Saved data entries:
+-------+
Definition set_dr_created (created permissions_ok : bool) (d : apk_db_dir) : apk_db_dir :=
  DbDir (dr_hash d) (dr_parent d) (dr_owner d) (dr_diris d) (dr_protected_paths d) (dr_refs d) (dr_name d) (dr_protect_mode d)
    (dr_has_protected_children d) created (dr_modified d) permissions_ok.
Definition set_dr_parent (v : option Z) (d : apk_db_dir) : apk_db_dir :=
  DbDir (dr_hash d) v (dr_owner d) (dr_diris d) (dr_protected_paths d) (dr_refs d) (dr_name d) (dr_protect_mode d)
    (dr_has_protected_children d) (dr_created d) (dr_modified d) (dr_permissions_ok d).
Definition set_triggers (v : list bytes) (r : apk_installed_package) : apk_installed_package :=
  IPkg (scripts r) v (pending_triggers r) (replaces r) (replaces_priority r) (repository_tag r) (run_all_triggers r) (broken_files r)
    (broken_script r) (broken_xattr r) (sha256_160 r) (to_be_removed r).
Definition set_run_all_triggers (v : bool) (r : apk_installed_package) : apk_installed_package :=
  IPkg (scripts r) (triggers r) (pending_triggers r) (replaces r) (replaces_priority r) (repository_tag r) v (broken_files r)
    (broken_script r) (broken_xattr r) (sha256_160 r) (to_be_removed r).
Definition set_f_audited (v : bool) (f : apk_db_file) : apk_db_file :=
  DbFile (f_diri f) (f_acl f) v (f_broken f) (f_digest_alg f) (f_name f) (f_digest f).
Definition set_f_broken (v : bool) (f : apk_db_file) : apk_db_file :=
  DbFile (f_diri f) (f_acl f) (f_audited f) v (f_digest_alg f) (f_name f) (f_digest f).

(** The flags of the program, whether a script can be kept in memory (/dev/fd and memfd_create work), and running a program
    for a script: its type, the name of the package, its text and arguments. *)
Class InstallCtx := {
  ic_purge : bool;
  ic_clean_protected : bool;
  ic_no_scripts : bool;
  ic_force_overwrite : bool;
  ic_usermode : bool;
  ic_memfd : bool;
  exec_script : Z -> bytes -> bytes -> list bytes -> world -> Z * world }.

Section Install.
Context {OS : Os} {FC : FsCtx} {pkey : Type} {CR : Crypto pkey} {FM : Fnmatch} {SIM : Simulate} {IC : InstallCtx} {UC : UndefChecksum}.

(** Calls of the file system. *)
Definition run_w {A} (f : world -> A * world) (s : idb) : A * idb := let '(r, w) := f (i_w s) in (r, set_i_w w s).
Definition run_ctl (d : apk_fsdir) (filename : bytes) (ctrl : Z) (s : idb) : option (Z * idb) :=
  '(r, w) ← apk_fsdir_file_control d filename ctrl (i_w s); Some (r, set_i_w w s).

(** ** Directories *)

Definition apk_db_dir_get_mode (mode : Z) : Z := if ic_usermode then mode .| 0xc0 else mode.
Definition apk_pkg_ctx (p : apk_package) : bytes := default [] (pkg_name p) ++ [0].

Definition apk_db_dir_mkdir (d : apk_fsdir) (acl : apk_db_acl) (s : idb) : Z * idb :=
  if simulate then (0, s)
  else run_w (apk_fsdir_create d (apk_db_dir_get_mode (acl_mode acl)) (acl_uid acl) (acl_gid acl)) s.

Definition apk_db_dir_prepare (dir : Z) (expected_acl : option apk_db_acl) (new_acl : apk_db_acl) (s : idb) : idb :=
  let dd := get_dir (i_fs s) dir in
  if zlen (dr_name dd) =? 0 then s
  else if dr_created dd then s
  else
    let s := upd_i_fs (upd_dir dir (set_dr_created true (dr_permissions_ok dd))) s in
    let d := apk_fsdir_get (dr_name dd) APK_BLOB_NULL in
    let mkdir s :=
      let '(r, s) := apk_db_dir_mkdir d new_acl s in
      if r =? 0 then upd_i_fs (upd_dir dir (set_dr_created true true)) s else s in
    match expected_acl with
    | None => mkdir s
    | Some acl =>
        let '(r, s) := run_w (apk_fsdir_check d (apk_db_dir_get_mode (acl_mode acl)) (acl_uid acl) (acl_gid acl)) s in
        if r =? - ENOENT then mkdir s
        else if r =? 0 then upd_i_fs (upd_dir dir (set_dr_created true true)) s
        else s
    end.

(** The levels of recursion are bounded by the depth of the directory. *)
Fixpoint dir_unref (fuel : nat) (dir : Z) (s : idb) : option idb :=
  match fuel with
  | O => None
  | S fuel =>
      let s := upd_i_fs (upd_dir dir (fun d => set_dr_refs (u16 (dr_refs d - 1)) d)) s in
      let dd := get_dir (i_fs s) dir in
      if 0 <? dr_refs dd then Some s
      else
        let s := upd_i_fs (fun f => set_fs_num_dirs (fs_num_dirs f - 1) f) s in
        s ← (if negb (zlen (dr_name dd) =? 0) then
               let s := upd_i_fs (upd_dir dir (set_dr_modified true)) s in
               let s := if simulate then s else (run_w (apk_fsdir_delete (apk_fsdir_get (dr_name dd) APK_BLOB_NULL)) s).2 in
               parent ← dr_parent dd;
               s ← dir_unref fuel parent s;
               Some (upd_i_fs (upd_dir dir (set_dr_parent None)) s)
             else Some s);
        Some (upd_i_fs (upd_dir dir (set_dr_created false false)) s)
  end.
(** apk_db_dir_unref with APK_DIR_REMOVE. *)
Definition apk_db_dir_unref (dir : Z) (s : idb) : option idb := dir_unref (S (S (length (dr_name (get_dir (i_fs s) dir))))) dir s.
+-------+
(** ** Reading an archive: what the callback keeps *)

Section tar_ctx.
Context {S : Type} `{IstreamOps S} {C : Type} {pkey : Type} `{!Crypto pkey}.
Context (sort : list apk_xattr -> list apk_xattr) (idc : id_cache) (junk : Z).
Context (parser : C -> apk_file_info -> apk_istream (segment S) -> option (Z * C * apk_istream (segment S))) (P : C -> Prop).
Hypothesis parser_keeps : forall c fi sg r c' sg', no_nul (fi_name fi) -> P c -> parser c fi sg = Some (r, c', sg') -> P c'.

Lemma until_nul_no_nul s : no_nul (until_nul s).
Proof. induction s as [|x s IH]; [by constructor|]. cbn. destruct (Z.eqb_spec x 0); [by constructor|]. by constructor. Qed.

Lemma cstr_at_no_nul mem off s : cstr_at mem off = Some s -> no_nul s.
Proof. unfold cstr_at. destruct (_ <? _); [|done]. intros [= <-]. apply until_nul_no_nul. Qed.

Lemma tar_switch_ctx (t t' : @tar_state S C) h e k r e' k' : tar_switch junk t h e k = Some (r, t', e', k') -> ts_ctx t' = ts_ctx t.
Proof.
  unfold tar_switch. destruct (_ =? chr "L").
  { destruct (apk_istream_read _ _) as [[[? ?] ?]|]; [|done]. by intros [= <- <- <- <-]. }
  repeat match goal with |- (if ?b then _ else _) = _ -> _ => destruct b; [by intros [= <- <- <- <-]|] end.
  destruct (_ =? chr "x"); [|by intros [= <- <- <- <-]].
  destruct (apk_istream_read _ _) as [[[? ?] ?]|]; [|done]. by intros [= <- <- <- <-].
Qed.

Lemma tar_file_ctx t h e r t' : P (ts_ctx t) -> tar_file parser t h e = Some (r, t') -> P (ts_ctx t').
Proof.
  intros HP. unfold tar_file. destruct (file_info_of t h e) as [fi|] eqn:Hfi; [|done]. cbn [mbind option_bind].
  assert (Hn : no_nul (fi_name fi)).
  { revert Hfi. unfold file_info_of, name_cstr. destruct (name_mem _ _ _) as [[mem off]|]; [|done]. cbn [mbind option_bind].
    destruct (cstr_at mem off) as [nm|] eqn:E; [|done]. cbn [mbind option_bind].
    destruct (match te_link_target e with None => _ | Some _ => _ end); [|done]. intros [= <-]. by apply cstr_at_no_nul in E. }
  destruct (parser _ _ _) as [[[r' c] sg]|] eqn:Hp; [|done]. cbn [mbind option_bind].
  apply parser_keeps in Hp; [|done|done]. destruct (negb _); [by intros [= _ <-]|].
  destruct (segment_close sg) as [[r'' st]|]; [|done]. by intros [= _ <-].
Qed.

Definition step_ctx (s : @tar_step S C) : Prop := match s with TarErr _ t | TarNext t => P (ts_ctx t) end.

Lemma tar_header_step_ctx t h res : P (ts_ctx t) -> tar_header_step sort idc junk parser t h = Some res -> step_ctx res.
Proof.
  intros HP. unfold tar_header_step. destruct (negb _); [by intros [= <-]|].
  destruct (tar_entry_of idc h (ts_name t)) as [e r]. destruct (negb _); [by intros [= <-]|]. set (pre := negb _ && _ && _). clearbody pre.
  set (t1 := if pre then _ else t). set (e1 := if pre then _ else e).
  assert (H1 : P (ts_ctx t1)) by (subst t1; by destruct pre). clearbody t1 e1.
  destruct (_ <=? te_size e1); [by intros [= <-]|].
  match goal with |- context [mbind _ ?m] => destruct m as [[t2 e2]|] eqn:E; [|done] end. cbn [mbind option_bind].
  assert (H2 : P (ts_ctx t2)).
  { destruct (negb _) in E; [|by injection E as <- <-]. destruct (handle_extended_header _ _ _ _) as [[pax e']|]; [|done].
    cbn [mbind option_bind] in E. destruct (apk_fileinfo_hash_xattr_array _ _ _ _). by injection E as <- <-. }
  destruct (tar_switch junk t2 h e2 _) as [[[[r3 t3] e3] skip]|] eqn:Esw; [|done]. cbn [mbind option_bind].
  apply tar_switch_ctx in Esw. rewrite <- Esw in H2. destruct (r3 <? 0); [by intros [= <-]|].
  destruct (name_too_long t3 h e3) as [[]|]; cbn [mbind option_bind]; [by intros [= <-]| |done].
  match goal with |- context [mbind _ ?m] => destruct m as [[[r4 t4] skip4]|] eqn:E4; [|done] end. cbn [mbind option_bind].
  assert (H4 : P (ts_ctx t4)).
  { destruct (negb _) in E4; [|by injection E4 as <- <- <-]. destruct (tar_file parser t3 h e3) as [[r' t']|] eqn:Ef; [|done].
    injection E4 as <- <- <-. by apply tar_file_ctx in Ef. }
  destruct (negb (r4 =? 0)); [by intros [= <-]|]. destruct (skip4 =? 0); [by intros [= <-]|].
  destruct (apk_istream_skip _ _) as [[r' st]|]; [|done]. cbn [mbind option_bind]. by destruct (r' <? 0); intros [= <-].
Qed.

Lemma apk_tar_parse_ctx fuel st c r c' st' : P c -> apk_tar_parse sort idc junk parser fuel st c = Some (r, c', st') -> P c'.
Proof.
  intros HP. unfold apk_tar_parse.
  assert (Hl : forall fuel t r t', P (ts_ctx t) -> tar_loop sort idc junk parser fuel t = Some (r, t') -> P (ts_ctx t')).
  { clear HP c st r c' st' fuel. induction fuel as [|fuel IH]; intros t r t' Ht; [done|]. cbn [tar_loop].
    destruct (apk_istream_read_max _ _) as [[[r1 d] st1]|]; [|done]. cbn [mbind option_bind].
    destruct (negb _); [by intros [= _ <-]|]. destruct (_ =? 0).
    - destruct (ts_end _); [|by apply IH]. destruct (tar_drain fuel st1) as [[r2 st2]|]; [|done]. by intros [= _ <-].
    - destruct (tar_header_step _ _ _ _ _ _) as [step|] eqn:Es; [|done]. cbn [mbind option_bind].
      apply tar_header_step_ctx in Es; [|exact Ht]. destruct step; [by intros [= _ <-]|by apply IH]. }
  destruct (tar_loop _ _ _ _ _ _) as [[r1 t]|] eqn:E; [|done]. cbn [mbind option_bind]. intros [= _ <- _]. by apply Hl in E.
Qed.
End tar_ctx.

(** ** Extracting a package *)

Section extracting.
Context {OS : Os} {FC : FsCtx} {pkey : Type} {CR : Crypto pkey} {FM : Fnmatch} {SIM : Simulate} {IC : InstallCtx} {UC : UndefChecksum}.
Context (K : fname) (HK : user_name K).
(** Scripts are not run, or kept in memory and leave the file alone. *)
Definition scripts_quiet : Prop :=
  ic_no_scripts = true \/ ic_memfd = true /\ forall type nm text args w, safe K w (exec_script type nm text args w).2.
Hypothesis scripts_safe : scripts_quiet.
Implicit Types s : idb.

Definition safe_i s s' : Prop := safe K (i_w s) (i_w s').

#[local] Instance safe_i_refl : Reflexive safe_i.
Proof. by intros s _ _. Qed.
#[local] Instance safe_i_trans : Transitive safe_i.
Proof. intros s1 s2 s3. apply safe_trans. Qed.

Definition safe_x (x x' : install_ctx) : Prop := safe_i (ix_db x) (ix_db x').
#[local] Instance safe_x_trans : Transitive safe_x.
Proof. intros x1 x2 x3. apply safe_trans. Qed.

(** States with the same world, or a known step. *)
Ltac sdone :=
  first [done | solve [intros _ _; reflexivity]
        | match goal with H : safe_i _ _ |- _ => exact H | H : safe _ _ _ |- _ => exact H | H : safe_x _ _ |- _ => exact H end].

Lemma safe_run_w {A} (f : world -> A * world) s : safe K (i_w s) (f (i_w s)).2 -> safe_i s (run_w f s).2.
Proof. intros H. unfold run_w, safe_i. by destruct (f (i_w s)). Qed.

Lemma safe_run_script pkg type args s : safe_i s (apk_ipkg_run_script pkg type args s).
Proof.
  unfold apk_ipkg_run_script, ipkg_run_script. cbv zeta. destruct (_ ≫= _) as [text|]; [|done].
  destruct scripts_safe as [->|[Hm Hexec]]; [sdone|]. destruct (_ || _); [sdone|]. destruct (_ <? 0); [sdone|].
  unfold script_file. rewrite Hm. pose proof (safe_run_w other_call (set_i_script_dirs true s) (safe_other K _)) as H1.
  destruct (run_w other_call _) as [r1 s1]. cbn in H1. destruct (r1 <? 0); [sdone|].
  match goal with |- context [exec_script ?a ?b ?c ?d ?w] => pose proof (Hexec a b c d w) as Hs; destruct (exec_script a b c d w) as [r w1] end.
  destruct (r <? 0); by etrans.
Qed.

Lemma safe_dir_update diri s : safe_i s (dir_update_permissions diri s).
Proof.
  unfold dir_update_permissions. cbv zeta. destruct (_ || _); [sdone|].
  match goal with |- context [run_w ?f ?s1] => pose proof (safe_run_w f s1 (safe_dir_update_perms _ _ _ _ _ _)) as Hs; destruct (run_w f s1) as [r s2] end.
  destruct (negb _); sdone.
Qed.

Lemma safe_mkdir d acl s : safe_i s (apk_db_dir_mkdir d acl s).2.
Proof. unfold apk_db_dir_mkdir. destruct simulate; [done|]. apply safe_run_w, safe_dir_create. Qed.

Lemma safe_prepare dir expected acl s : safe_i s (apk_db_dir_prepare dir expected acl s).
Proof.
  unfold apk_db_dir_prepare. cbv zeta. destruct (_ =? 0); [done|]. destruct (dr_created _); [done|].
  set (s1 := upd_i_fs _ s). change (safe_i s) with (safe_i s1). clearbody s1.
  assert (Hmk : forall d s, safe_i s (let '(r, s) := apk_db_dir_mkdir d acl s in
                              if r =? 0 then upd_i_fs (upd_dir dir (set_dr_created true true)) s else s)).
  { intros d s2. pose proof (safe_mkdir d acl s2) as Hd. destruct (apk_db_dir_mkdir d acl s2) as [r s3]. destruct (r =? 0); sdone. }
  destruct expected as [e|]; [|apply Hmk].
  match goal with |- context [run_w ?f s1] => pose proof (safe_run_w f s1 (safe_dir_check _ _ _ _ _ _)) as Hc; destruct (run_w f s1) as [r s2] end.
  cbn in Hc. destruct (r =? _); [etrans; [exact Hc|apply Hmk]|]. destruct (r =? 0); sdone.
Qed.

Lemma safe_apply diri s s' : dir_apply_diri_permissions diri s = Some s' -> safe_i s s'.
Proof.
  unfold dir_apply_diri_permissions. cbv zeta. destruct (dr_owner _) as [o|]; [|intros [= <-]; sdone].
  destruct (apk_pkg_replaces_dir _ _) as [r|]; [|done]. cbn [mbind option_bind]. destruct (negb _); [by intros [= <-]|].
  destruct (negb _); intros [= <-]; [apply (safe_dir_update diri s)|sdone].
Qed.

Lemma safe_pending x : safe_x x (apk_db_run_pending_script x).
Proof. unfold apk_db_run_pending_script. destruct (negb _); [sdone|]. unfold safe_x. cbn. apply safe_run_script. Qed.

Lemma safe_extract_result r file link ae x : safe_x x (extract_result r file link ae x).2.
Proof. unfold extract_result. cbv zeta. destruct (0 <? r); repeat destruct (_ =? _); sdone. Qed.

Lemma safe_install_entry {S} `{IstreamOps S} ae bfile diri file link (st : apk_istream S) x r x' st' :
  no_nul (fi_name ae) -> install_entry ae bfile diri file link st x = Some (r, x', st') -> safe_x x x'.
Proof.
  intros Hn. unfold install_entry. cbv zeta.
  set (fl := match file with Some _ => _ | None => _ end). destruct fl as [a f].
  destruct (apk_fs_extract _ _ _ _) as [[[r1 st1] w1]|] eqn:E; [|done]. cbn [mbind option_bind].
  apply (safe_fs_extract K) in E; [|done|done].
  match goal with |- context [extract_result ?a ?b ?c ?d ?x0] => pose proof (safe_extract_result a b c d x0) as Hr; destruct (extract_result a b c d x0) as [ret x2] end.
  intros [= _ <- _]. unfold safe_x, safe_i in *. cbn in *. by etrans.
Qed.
+-------+
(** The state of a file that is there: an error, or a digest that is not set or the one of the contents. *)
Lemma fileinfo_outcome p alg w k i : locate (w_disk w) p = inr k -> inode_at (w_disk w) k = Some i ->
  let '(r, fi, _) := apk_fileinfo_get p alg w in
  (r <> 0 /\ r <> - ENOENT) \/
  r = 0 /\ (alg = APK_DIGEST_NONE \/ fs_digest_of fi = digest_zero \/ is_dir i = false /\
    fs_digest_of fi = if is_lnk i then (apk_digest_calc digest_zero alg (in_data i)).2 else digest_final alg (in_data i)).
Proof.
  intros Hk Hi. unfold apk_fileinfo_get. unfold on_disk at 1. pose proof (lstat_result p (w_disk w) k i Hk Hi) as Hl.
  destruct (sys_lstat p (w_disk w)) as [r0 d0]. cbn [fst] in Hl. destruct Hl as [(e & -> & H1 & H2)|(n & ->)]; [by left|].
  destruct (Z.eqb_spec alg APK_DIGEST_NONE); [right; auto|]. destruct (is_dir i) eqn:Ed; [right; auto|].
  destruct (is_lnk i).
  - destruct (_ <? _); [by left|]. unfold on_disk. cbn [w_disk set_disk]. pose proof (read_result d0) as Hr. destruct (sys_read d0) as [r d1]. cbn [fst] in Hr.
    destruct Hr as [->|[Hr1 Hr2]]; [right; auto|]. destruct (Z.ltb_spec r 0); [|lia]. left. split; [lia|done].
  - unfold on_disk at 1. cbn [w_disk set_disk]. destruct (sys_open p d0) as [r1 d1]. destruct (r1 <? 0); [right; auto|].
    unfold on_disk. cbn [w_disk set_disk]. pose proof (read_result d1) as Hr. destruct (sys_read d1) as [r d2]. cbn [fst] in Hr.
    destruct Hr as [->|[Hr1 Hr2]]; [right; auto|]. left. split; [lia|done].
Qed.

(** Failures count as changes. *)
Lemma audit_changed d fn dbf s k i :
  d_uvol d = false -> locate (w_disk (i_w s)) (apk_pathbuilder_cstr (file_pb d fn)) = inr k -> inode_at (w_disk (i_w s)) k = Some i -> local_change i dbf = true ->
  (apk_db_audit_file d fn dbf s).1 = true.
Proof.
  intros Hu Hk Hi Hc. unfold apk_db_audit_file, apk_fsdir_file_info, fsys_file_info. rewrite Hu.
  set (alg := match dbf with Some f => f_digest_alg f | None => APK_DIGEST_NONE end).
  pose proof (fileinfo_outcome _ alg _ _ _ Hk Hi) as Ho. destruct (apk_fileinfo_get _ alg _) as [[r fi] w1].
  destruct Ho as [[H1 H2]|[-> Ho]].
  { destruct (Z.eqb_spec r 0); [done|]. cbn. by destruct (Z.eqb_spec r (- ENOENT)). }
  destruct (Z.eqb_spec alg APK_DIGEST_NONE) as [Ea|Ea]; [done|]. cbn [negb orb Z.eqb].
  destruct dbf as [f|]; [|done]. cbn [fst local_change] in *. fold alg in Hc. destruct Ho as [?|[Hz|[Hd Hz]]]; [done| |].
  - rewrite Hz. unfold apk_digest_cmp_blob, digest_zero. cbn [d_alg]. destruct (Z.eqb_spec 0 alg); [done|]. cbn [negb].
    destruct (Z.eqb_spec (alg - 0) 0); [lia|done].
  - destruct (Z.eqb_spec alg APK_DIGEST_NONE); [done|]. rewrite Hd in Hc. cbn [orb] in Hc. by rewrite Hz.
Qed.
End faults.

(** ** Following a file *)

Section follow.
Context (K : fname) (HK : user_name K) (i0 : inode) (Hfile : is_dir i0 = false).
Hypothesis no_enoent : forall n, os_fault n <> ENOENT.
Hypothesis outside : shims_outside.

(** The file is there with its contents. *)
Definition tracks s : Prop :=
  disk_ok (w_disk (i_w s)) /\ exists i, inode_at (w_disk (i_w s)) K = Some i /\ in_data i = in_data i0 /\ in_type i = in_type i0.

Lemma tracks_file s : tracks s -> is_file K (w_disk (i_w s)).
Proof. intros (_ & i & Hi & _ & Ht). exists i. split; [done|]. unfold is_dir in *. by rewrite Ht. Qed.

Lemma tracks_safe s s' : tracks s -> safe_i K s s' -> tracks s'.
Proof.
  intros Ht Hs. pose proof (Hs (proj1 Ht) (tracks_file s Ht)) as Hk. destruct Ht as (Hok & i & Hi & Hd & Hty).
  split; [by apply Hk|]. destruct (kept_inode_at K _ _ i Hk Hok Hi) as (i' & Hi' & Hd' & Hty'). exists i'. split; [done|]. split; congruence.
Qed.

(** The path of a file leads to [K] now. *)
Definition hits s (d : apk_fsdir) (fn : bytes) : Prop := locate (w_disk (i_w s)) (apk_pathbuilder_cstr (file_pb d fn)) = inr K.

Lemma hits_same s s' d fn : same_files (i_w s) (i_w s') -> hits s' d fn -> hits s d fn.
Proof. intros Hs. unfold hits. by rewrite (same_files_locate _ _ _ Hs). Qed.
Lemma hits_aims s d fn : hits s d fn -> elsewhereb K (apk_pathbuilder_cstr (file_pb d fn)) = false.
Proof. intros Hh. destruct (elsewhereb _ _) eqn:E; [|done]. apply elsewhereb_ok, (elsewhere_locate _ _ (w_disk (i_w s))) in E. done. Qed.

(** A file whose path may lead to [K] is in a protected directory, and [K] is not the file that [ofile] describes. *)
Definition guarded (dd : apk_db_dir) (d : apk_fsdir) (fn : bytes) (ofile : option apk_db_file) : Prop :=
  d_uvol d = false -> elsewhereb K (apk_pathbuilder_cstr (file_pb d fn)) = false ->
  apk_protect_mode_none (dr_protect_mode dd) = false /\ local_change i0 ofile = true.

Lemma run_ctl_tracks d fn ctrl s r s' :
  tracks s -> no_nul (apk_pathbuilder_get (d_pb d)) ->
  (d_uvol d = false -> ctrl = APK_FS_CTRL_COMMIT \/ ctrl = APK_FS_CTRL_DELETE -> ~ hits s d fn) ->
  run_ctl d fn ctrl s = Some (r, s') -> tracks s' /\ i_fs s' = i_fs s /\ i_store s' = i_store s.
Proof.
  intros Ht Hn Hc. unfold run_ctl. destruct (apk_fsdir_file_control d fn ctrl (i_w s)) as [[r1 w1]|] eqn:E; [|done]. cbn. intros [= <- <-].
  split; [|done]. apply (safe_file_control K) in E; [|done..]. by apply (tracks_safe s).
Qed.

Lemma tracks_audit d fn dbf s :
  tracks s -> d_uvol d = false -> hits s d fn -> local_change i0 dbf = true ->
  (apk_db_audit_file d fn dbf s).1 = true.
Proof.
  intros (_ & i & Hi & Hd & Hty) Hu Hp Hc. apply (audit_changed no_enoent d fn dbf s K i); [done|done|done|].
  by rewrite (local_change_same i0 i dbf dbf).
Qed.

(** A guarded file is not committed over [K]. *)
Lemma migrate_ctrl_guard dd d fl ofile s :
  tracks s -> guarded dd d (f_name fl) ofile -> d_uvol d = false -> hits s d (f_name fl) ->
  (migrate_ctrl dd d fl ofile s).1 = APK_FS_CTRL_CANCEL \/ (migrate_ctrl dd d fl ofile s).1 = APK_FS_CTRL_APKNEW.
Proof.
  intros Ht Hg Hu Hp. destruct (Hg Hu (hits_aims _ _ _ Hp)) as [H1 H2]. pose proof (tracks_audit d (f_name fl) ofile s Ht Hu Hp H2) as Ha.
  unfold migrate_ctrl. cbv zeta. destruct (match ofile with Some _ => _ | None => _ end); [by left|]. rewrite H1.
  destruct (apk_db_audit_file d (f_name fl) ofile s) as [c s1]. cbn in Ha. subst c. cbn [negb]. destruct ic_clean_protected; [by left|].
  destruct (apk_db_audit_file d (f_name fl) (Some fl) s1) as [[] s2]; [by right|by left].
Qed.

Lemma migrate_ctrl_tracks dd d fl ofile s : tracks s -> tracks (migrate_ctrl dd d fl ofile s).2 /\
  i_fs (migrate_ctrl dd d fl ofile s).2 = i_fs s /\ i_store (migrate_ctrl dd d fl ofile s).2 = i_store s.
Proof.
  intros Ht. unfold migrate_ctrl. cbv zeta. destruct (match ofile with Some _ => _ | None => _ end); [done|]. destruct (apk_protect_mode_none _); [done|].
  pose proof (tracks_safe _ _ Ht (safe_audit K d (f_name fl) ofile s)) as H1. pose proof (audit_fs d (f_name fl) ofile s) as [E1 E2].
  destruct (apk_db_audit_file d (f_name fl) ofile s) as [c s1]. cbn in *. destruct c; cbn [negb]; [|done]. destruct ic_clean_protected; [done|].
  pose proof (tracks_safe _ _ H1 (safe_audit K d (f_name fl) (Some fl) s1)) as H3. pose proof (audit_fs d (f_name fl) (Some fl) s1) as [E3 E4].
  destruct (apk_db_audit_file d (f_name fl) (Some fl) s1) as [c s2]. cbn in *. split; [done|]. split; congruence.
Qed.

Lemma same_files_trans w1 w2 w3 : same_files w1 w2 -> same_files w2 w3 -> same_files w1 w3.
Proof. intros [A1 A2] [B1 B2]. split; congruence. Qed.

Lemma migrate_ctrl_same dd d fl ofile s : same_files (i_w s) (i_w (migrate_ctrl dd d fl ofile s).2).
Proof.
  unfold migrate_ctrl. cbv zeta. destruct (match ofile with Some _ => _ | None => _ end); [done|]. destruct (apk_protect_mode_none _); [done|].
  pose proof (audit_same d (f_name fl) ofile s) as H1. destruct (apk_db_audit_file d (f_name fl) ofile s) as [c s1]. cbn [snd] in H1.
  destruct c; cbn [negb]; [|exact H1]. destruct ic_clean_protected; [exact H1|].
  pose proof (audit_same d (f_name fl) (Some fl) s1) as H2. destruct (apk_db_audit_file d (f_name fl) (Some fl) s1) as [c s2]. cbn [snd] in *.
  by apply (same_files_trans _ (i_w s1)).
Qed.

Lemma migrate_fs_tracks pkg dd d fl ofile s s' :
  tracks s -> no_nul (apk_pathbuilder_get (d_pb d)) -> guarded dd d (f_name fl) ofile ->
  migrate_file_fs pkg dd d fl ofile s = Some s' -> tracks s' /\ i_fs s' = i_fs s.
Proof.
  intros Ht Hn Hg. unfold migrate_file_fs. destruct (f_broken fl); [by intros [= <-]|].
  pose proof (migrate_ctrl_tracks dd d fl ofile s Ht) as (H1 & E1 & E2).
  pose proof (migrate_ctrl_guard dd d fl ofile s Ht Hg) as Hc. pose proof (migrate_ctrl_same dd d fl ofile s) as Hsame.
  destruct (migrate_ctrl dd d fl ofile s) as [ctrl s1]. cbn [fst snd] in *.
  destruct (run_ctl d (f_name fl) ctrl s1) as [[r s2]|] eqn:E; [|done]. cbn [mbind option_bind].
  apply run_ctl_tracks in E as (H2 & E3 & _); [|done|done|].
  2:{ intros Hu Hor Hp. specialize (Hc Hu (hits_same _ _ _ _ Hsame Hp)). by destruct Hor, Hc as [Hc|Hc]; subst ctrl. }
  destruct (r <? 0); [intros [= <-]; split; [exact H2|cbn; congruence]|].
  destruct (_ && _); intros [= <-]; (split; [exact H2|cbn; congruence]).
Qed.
+-------+
# [PROBLEM TO SOLVE]
A verbatim transcription is needed of the lines above, starting at the line with "IPkg (scripts r) (triggers" and ending at the line with "Section Install.", both included, and of nothing else.

# [SOLUTION TO THE PROBLEM]
  IPkg (scripts r) (triggers r) (pending_triggers r) (replaces r) (replaces_priority r) (repository_tag r) v (broken_files r)
    (broken_script r) (broken_xattr r) (sha256_160 r) (to_be_removed r).
Definition set_f_audited (v : bool) (f : apk_db_file) : apk_db_file :=
  DbFile (f_diri f) (f_acl f) v (f_broken f) (f_digest_alg f) (f_name f) (f_digest f).
Definition set_f_broken (v : bool) (f : apk_db_file) : apk_db_file :=
  DbFile (f_diri f) (f_acl f) (f_audited f) v (f_digest_alg f) (f_name f) (f_digest f).

(** The flags of the program, whether a script can be kept in memory (/dev/fd and memfd_create work), and running a program
    for a script: its type, the name of the package, its text and arguments. *)
Class InstallCtx := {
  ic_purge : bool;
  ic_clean_protected : bool;
  ic_no_scripts : bool;
  ic_force_overwrite : bool;
  ic_usermode : bool;
  ic_memfd : bool;
  exec_script : Z -> bytes -> bytes -> list bytes -> world -> Z * world }.

Section Install.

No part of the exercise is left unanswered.